Dave appeared to have conceived of some major affection for Sam, along lines that Sam would never understand. Perhaps it was that, being discovered at a total disadvantage, Sam never got into his more usual powerful personality, where he was the best of all men, the smartest, the most capable, the boss prosecutor. Or perhaps it was as a residue of his experiences that he no longer quite believed so fiercely in those attributes as his birthrights, having seen how quickly and totally the world will dispense with them, and allow mean young deputies the privilege of beating a tattoo against your skull with a nightstick. In any event, whatever it was, the young officer responded to it.

Sam called home; he spoke to his oldest son, who seemed not to have noticed that he had been gone three weeks instead of one and then his wife, who had made the observation, but just barely. He then called Connie Longacre, got drunken Rance instead, but left a number, and she called back and they had a wondrous conversation, as they always did. Sam loved her; he knew he’d never quite have the nerve to blow up his life and then hers in order to make a change, and this thing between them, this fondness, was all that he would ever have.
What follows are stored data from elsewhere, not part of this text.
Definition step (s : AssetWriter * OS) (op : Op) : AssetWriter * OS :=
  let '(lw, o) := s in
  match op with
  | OpOpen => let '(_, lw, o) := AssetWriter_Open lw o in (lw, o)
  | OpClose => let '(_, lw, o) := AssetWriter_Close lw o in (lw, o)
  | OpWrite w => let '(_, lw, _, o) := AssetWriter_Write lw w o in (lw, o)
  | OpAddAssetBlobs aBlobs => (AssetWriter_AddAssetBlobs aBlobs lw, o)
  end.

Definition run (writerFactory : archive_TarWriterFactory) (ops : list Op) (o : OS)
  : AssetWriter * OS :=
  fold_left step ops (NewLayerWriter writerFactory, o).

Definition reachable (lw : AssetWriter) : Prop :=
  ∃ writerFactory ops o, (run writerFactory ops o).1 = lw.

Definition is_OpAddAssetBlobs (op : Op) : bool :=
  match op with OpAddAssetBlobs _ => true | _ => false end.

(** The call [Write] makes on the target for one blob. *)
Definition layer_call (writerFactory : archive_TarWriterFactory) (dir : string)
  (b : Blob) : WritableCall :=
  CallAddLayerWithDiffID (filepath_Join [dir; declared b])
                         (diffID_of (assetLayerReader writerFactory b).1).

(** The writer's invariant: the map has an entry exactly for the declared
    hashes of the blobs, and each entry carries the identity of the last
    blob that declared its key. *)
Definition consistent (lw : AssetWriter) : Prop :=
  ∀ k, (λ v, set_LayerDiffID v "") <$> metadata lw !! k
       = (λ b, ToAssetValue (AssetDescriptor b) "") <$> last_declared k (blobs lw).

End WriterModel.

(** ** fetcher.go: the fetcher façade *)

(** The locator types [FetchAssets] switches on; [InvalidLocator] stands
    for every value its [switch] does not name. *)
Inductive LocatorType : Type :=
| InvalidLocator
| URILocator
| FilepathLocator
| ImageLocator.

Inductive PullPolicy : Type := PullAlways | PullNever | PullIfNotPresent.

(** What the fetchers take from outside: the packages and images they
    hand around, contexts, the working directory, and the locator, which
    is declared in another file of the package. *)
Class FetchEnv : Type := {
  OciLayoutPackage : Type;
  Image : Type;
  Ctx : Type;
  context_Background : Ctx;
  os_Getwd : error + string;
  GetLocatorType : string → string → LocatorType;
  LocatorType_String : LocatorType → string;
}.

(** [net/url], the downloader, the OCI-layout opener and the file fetcher
    the URI fetcher delegates to. *)
Record URL : Type := { Scheme : string; URL_String : string }.

Class URIEnv `{FetchEnv} : Type := {
  DownloadedBlob : Type;
  url_Parse : string → error + URL;
  Download : Ctx → string → error + DownloadedBlob;
  NewOCILayoutPackage : DownloadedBlob → error + OciLayoutPackage;
  paths_URIToFilePath : string → error + string;
  localFileFetcher_FetchFileAssets :
    Ctx → string → list string → list OciLayoutPackage * option error;
}.

(** A Go call either returns or panics. *)
Inductive Outcome (A : Type) : Type :=
| Returns (a : A)
| Panics (v : error).
Arguments Returns {A} a.
Arguments Panics {A} v.

Section Fetchers.

Context `{External} `{URIEnv}.

Inductive Readable : Type :=
| ReadableOCI (pkg : OciLayoutPackage)
| ReadableImage (img : Image).

(** The calls the three strategies receive. *)
Inductive FetchCall : Type :=
| CallFetchURIAssets (ctx : Ctx) (fileAssets : list string)
| CallFetchFileAssets (ctx : Ctx) (workingDir : string) (fileAssets : list string)
| CallFetchImageAssets (ctx : Ctx) (pullPolicy : PullPolicy) (imageNames : list string).

(** The façade holds the three strategies; [fetched] records the calls they
    received, and their answers may depend on it. *)
Record Fetcher : Type := {
  fetched : list FetchCall;
  assetFileFetcher :
    list FetchCall → Ctx → string → list string
    → list OciLayoutPackage * option error;
  assetURIFetcher :
    list FetchCall → Ctx → list string → list OciLayoutPackage * option error;
  assetImageFetcher :
    list FetchCall → Ctx → PullPolicy → list string → list Image * option error;
}.

Definition record_call (c : FetchCall) (a : Fetcher) : Fetcher :=
  {| fetched := fetched a ++ [c];
     assetFileFetcher := assetFileFetcher a;
     assetURIFetcher := assetURIFetcher a;
     assetImageFetcher := assetImageFetcher a |}.

Definition call_names (c : FetchCall) : list string :=
  match c with
  | CallFetchURIAssets _ names => names
  | CallFetchFileAssets _ _ names => names
  | CallFetchImageAssets _ _ names => names
  end.

Record FetcherConfig : Type := {
  ctx : Ctx;
  imagePullPolicy : PullPolicy;
  workingDir : string;
}.

Definition DefaultFetcherConfig : error + FetcherConfig :=
  match os_Getwd with
  | inl err =>
      inl (fmt_Errorf ("unable to create asset fetcher config: "
                       +:+ strconv_Quote (Error err)))
  | inr wd =>
      inr {| ctx := context_Background;
             imagePullPolicy := PullIfNotPresent;
             workingDir := wd |}
  end.

Definition FetcherOptions : Type := FetcherConfig → FetcherConfig.

Definition WithPullPolicy (policy : PullPolicy) : FetcherOptions :=
  λ cfg, {| ctx := ctx cfg; imagePullPolicy := policy;
            workingDir := workingDir cfg |}.

Definition WithContext (c : Ctx) : FetcherOptions :=
  λ cfg, {| ctx := c; imagePullPolicy := imagePullPolicy cfg;
            workingDir := workingDir cfg |}.

Definition WithWorkingDir (wd : string) : FetcherOptions :=
  λ cfg, {| ctx := ctx cfg; imagePullPolicy := imagePullPolicy cfg;
            workingDir := wd |}.

Definition castOCIToReadable (OCIAssets : list OciLayoutPackage) : list Readable :=
  fold_left (λ result pkg, result ++ [ReadableOCI pkg]) OCIAssets [].

Definition castImgToReadable (imgs : list Image) : list Readable :=
  fold_left (λ result pkg, result ++ [ReadableImage pkg]) imgs [].

(** The [switch] of [FetchAssets]' loop: the strategy chosen by the
    locator is called once, with the single name.  [None] is the
    [default] branch. *)
Definition dispatch (cfg : FetcherConfig) (locator : LocatorType)
  (assetName : string) (a : Fetcher)
  : option (list Readable * option error * Fetcher) :=
  match locator with
  | URILocator =>
      let '(OCIAssets, err) := assetURIFetcher a (fetched a) (ctx cfg) [assetName] in
      Some (castOCIToReadable OCIAssets, err,
            record_call (CallFetchURIAssets (ctx cfg) [assetName]) a)
  | FilepathLocator =>
      let '(OCIAssets, err) :=
        assetFileFetcher a (fetched a) (ctx cfg) (workingDir cfg) [assetName] in
      Some (castOCIToReadable OCIAssets, err,
            record_call (CallFetchFileAssets (ctx cfg) (workingDir cfg) [assetName]) a)
  | ImageLocator =>
      let '(imgAssets, err) :=
        assetImageFetcher a (fetched a) (ctx cfg) (imagePullPolicy cfg) [assetName] in
      Some (castImgToReadable imgAssets, err,
            record_call
              (CallFetchImageAssets (ctx cfg) (imagePullPolicy cfg) [assetName]) a)
  | InvalidLocator => None
  end.

Fixpoint FetchAssets_loop (cfg : FetcherConfig) (assetNameList : list string)
  (result : list Readable) (a : Fetcher)
  : list Readable * option error * Fetcher :=
  match assetNameList with
  | [] => (result, None, a)
  | assetName :: rest =>
      let locator := GetLocatorType assetName (workingDir cfg) in
      match dispatch cfg locator assetName a with
      | None =>
          (result,
           Some (fmt_Errorf ("unable to determine asset type from name: "
                             +:+ assetName)), a)
      | Some (assets, Some err, a) =>
          (result,
           Some (fmt_Errorf ("unable to fetch asset of type "
                             +:+ strconv_Quote (LocatorType_String locator)
                             +:+ ": " +:+ Error err)), a)
      | Some (assets, None, a) =>
          FetchAssets_loop cfg rest (result ++ assets) a
      end
  end.

Definition FetchAssets (a : Fetcher) (assetNameList : list string)
  (options : list FetcherOptions) : list Readable * option error * Fetcher :=
  match DefaultFetcherConfig with
  | inl err => ([], Some err, a)
  | inr cfg =>
      let cfg := fold_left (λ cfg option, option cfg) options cfg in
      FetchAssets_loop cfg assetNameList [] a
  end.

(** ** The URI fetcher, in its two revisions

    Both walk the references in order; they differ in what happens when a
    downloaded blob is not an OCI-layout package. *)
Definition is_http (scheme : string) : bool :=
  String.eqb scheme "http" || String.eqb scheme "https".

Fixpoint PackageURLFetcher_loop (c : Ctx) (uriAssets : list string)
  (result : list OciLayoutPackage) : list OciLayoutPackage * option error :=
  match uriAssets with
  | [] => (result, None)
  | assetFile :: rest =>
      match url_Parse assetFile with
      | inl err =>
          (result, Some (fmt_Errorf ("unable to parse asset url: " +:+ Error err)))
      | inr uri =>
          if is_http (Scheme uri) then
            match Download c (URL_String uri) with
            | inl err =>
                (result, Some (fmt_Errorf ("unable to download asset: "
                                           +:+ strconv_Quote (Error err))))
            | inr assetBlob =>
                match NewOCILayoutPackage assetBlob with
                | inl err =>
                    (result,
                     Some (errors_Wrap err "error opening asset package in OCI format"))
                | inr p => PackageURLFetcher_loop c rest (result ++ [p])
                end
            end
          else if String.eqb (Scheme uri) "file" then
            match paths_URIToFilePath (URL_String uri) with
            | inl err =>
                (result, Some (fmt_Errorf ("unable to get asset filepath: "
                                           +:+ strconv_Quote (Error err))))
            | inr assetFilePath =>
                match localFileFetcher_FetchFileAssets c "" [assetFilePath] with
                | (_, Some err) =>
                    (result, Some (fmt_Errorf ("unable to fetch local file asset: "
                                               +:+ strconv_Quote (Error err))))
                | (assetsFromFile, None) =>
                    PackageURLFetcher_loop c rest (result ++ assetsFromFile)
                end
            end
          else
            (result, Some (fmt_Errorf ("unable to handle url scheme: "
                                       +:+ strconv_Quote (Scheme uri))))
      end
  end.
The hotel sent a room service meal to his room; he slept, dreaming of Earl, convincing himself that Earl would make out just fine, Earl was all right, not to worry about Earl.

At eight someone knocked on the door, and he had a brief seizure of horror imagining that the news he was in some sense a wanted man had caught up to him, but opened it to find merely a portly gentleman from the Longbow Men’s Apparel Shop with a selection of coats, shirts, and ties, from which Sam selected a new outfit and paid for it in cash.

After a nice breakfast in the hotel dining room, Dave the cop came on by and drove him to the bus station. Dave had done some checking and discovered that the 10:00
A.M.
bus to Meridian would get Sam to the airport in time for a 3:00
P.M.
flight by DC-3 to Memphis, where his car was parked. After the cross-state drive, he’d be home in time for a late supper.